## ASSIGNMENT
Would you output the entries below only from the line containing "destruct (lawful_fill CPU CPU" through the line containing "b dv bs (w_heap", exactly as they stand and with both ends included?

## GIVEN DATA
-----

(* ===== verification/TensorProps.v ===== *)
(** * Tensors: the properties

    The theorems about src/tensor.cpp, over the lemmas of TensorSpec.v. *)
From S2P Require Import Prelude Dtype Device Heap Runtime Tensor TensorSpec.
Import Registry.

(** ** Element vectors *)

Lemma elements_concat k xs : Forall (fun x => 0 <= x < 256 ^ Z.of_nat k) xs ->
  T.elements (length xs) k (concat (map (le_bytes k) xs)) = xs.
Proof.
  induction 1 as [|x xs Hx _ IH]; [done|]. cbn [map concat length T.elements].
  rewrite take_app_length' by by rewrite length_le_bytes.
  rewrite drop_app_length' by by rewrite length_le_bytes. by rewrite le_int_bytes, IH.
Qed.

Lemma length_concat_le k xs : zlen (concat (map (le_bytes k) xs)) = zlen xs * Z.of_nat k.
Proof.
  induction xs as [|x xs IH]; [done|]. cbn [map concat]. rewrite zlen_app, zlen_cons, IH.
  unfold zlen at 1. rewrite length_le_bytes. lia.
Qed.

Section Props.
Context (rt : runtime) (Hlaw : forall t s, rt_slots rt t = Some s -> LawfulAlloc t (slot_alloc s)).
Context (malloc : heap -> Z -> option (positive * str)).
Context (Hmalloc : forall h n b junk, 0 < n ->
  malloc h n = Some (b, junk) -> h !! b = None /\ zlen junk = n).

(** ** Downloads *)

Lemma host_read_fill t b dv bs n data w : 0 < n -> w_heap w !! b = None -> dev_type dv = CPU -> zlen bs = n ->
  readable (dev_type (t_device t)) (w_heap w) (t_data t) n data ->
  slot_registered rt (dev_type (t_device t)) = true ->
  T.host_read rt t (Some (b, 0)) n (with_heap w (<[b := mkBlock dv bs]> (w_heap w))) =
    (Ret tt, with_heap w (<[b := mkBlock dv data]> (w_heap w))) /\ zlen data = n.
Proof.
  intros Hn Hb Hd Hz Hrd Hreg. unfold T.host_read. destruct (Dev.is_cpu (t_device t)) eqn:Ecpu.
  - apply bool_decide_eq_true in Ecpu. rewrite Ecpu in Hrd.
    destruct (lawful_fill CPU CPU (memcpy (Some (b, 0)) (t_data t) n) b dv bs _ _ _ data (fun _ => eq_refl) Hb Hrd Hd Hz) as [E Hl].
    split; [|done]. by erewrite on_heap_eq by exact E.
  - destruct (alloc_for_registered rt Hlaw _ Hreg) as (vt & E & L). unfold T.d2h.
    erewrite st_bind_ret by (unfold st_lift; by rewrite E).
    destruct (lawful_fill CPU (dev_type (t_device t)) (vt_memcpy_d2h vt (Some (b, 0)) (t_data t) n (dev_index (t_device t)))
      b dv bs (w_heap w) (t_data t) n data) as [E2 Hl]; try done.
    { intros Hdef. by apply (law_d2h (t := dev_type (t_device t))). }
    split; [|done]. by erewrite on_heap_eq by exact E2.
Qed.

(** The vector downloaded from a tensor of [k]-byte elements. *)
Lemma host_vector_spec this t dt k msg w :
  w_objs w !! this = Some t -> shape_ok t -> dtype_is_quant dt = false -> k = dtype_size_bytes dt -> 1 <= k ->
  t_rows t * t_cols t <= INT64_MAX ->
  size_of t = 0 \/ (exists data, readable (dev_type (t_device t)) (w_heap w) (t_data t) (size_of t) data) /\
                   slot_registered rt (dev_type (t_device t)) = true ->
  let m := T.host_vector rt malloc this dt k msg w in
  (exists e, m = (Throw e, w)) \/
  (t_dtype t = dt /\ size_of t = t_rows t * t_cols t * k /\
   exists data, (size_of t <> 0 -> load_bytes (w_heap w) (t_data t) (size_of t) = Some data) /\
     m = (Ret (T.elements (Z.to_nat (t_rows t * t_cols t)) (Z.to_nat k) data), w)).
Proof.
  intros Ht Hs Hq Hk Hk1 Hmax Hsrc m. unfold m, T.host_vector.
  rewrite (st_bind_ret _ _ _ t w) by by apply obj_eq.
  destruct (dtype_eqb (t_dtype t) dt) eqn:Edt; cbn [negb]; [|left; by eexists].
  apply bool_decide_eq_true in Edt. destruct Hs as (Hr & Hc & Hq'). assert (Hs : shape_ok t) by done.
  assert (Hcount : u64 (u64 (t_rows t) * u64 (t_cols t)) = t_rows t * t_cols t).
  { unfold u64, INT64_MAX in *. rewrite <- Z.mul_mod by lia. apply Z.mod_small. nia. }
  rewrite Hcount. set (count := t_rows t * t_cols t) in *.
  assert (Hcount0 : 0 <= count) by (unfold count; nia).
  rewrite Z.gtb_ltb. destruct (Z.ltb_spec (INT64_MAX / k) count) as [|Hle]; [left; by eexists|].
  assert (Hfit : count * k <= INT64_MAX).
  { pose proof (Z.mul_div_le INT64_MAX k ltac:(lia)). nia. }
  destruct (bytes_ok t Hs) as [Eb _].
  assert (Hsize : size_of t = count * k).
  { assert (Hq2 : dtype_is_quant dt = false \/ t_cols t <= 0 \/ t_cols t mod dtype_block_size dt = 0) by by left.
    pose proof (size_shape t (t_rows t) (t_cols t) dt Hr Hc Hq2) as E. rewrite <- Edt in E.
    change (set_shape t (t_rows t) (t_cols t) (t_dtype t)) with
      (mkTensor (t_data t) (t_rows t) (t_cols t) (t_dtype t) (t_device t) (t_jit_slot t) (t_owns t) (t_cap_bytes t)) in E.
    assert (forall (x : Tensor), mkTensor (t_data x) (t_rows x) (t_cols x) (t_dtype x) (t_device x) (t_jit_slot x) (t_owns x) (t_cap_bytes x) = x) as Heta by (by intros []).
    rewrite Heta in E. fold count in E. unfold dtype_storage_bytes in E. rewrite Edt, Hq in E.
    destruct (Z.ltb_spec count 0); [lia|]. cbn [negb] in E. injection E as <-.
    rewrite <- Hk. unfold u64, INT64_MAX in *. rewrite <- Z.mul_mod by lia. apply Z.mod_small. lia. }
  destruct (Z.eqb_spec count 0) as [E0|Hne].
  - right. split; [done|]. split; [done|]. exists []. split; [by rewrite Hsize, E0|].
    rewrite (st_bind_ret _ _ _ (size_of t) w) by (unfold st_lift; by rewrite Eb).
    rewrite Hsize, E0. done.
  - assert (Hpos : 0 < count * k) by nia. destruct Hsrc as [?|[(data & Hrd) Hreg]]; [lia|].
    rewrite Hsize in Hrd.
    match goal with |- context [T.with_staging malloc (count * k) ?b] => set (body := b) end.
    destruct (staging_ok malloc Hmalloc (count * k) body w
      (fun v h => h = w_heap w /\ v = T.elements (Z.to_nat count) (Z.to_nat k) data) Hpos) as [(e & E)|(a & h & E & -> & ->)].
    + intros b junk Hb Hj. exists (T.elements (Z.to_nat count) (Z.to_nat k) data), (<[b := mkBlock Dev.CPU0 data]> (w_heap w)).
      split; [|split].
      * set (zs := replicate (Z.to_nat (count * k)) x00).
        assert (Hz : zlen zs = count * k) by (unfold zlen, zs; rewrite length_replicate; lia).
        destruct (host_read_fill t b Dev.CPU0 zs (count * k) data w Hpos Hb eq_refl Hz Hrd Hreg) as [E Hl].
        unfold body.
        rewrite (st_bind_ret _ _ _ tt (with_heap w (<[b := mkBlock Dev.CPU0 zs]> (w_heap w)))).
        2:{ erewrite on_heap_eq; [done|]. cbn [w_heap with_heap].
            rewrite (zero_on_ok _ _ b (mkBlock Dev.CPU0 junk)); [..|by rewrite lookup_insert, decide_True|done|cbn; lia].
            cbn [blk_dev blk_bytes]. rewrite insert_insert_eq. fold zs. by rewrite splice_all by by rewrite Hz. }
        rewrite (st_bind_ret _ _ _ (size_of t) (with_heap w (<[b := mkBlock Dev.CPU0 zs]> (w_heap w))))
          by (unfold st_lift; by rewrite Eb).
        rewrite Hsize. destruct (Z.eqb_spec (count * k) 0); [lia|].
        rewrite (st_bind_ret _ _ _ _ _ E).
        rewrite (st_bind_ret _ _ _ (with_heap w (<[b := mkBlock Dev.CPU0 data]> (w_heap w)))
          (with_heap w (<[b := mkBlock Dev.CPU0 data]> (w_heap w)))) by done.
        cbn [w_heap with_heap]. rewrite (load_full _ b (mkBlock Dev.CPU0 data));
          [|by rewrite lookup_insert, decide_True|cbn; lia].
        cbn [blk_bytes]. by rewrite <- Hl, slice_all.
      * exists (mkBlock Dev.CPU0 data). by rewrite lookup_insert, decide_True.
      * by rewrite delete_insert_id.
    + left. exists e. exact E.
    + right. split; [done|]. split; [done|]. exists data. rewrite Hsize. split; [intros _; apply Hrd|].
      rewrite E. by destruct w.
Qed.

-----

## ANSWER SPACE
    destruct (lawful_fill CPU CPU (memcpy (Some (b, 0)) (t_data t) n) b dv bs _ _ _ data (fun _ => eq_refl) Hb Hrd Hd Hz) as [E Hl].
    split; [|done]. by erewrite on_heap_eq by exact E.
  - destruct (alloc_for_registered rt Hlaw _ Hreg) as (vt & E & L). unfold T.d2h.
    erewrite st_bind_ret by (unfold st_lift; by rewrite E).
    destruct (lawful_fill CPU (dev_type (t_device t)) (vt_memcpy_d2h vt (Some (b, 0)) (t_data t) n (dev_index (t_device t)))
      b dv bs (w_heap w) (t_data t) n data) as [E2 Hl]; try done.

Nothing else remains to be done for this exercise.